The Canada-China Investment Treaty would allow Chinese investors to sue our government outside of Canadian courts. Special arbitrators would take the decisions. These arbitrators, unlike judges, do not have secure tenures or set salaries. Their decision cannot be subject to judicial review. The arbitrations are to be secret. Even the fact they are happening is to be secret.

In Canada, treaty-making differs from legislation in that it is a royal prerogative. Thus a treaty can become law after having been tabled in Parliament for no more than 21 days, after which time it can be ratified through a cabinet order in council.

With all parliamentary avenues to avert this disastrous treaty having long been exhausted, the Hupacasath First Nation of Port Alberni, BC courageously attempted to block the Canada-China agreement through the courts this past spring.

In June, lawyers for the Hupacasath spent three days before Federal Court in Vancouver arguing for a delay in the treaty’s ratification at least until a proper consultative process had been allowed to take place with First Nations who were to be affected by the agreement.
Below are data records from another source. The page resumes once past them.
Lemma run_input_acks p acks c : Forall in_u32 acks -> 3 <= zlen acks <= RNET_MAX_SLOTS -> 0 <= c ->
  At d c ([zlen acks] ++ concat (map (le_bytes 4) acks) ++ t) ->
  decode_input_acks e p d c
  = Ret (set_p_acks (padded 8 acks) (set_p_ack_count (zlen acks) p), c + 1 + 4 * zlen acks).
Proof.
  intros Hf Hn Hc H. pose proof (At_len _ _ _ H) as Hl.
  rewrite !zlen_app, zlen_cons, zlen_nil, zlen_acks_bytes in Hl. consts.
  unfold decode_input_acks. unfold cursor at 1. unfold r_bind at 1. cbn [cbind].
  destruct (Z.eqb_spec c e); [lia|]. run. unfold cursor at 1. unfold r_bind at 1. cbn [cbind].
  rewrite u64_id by (ranges; lia).
  replace (e - (c + 1) =? 4 * zlen acks) with true by (symmetry; apply Z.eqb_eq; lia).
  cbn [negb]. rewrite orb_false_r. run. rewrite to_nat_zlen.
  apply (run_acks _ _ _ _ _ Hf H). clear H; intros H. done.
Qed.
(** The case of the switch that handles each message. *)
Definition decode_for (m : wire_msg) : Z -> RNetDecodedPacket -> reader RNetDecodedPacket :=
  match m with
  | MHello _ _ _ => decode_hello
  | MReady _ => decode_slot_only
  | MStart _ => decode_start
  | MInput _ _ _ _ => decode_input
  | MInputAcks _ _ _ _ _ => decode_input
  | MDelaySync _ _ => decode_delay_sync
  | MInputConfirm _ _ _ _ => decode_input_confirm
  | MBye _ => decode_slot_only
  | MStateBegin _ _ _ _ _ _ => decode_state_begin
  | MStateChunk _ _ _ _ => decode_state_chunk
  | MStateAck _ _ _ => decode_state_ack
  | MStateProbe _ _ _ _ _ _ => decode_state_probe
  | MStateProbeReply _ _ _ _ _ _ => decode_state_probe_reply
  | MStateProbeDone _ _ _ _ _ => decode_state_probe_done
  | MSioMultiXfer _ _ _ _ _ => decode_sio_multi_xfer
  | MRbSync _ _ _ _ _ _ _ _ => decode_rb_sync
  | MRbSealRows _ _ _ _ _ _ _ => decode_rb_seal_rows
  | MRbBaseline _ _ _ _ _ _ _ => decode_rb_baseline
  | MRbPost _ _ _ _ _ _ => decode_rb_post
  | MRbFrameCommit _ _ _ => decode_rb_frame_commit
  | MModset _ _ => decode_modset
  | MModsetAck _ _ _ => decode_modset
  | MRbResolved _ _ => decode_rb_resolved
  end.

Lemma decode_body_for m sid :
  decode_body e (start_packet (msg_type m) sid)
  = decode_for m e (start_packet (msg_type m) sid).
Proof. by destruct m. Qed.

Ltac run_body :=
  cbn [decode_for];
  lazymatch goal with |- ?f e _ d 10 = _ => unfold f end;
  run; try ret.

(** Decoding the body of each message, possibly followed by [extra] bytes
    (the generation tag of rollback-control packets). *)
Lemma decode_body_msg m sid : msg_ok m -> At d 10 (msg_body m ++ extra ++ t) ->
  (msg_type m = RNET_PKT_INPUT -> extra = []) ->
  decode_body e (start_packet (msg_type m) sid) d 10
  = Ret (msg_packet sid m, 10 + zlen (msg_body m)).
Proof.
  intros Hm H Hx. pose proof (At_len _ _ _ H) as Hl. pose proof (zlen_nonneg extra).
  rewrite decode_body_for.
  destruct m; cbn [msg_ok msg_body msg_type msg_packet] in *; destruct_and?;
    rewrite <- ?app_assoc in H; rewrite !zlen_app in Hl; cbn [decode_for].
  all: try (run_body; done).
  - rewrite Hx in H by done. destruct (run_input sid ls epoch ack frames t) as [-> Hat]; [done..|lia|done|].
    pose proof (At_len _ _ _ Hat). unfold decode_input_acks, cursor, r_bind. cbn [cbind].
    destruct (Z.eqb_spec (10 + zlen (input_bytes ls epoch ack frames)) e); [done|lia].
  - rewrite Hx in H by done.
    destruct (run_input sid ls epoch ack frames ([zlen acks] ++ concat (map (le_bytes 4) acks) ++ t))
      as [-> Hat]; [done..|rewrite !zlen_app, zlen_acks_bytes; zl|done|].
    pose proof (zlen_nonneg (input_bytes ls epoch ack frames)).
    rewrite (run_input_acks _ acks) by (done || lia). f_equal. f_equal.
    rewrite !zlen_app, zlen_acks_bytes. zl.
  - cbn [decode_for]. unfold decode_input_confirm.
    change (le_bytes 2 epoch) with ([Z.land epoch 255] ++ [Z.land (Z.shiftr epoch 8) 255]) in H.
    rewrite <- !app_assoc in H. run. rewrite in_u16_bytes by done. ret.
  - run_body. by destruct (sio_pad_bytes pad) as [-> ->].
  - pose proof (zlen_rows_bytes rows). pose proof (zlen_nonneg rows).
    unfold decode_rb_seal_rows. run. rewrite to_nat_zlen.
    eapply run_rows; [done|exact H|]. clear H; intros H. ret.
  - pose proof (zlen_nonneg text). unfold decode_modset.
    change (p_type (start_packet RNET_PKT_MODSET sid) =? RNET_PKT_MODSET) with true.
    cbv iota zeta. run. ret.
  - pose proof (zlen_nonneg reason). unfold decode_modset.
    change (p_type (start_packet RNET_PKT_MODSET_ACK sid) =? RNET_PKT_MODSET) with false.
    cbv iota zeta. run. ret.
Qed.
End RoundTrip.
On Aug. 26, Federal Court Chief Justice Paul S. Crampton announced that the Hupacasth’s claim had been dismissed on the grounds that any adverse impacts to the First Nation’s traditional territory as a result of the treaty were “non-appreciable and speculative in nature.”

The Hucapasath have since taken their legal challenge to the next level: the Federal Court of Appeal, and, eventually, the Supreme Court of Canada. Right now, this Vancouver Island First Nation of fewer than 300 is our country’s last line of defence against this egregious treaty, and with it the Chinese economic juggernaut.

Would it be too speculative to imagine a future where takeovers like the $15.1 billion acquisition of oil and gas giant Nexen by the Chinese government owned CNOOC are the norm, rather than the exception? Or where Canadian taxpayers are forced to reimburse Chinese corporations for profits they lost through Canadian legislation aimed at protecting our land, air and water?

Under NAFTA, our government has already been forced to pay $160 million in compensation. This FIPA could open the door to challenges to Canadian legislation on a scale we can’t yet even imagine, leaving taxpayers to foot the bill.

The Harper Conservatives had once boycotted China, with the PM refusing to attend the Beijing Olympics. Now, he is trading Canada away for a panda visit. By signing the Canada-China Investment Treaty the Harper government is allowing Canadian democracy to be eroded in the interests of Chinese profits.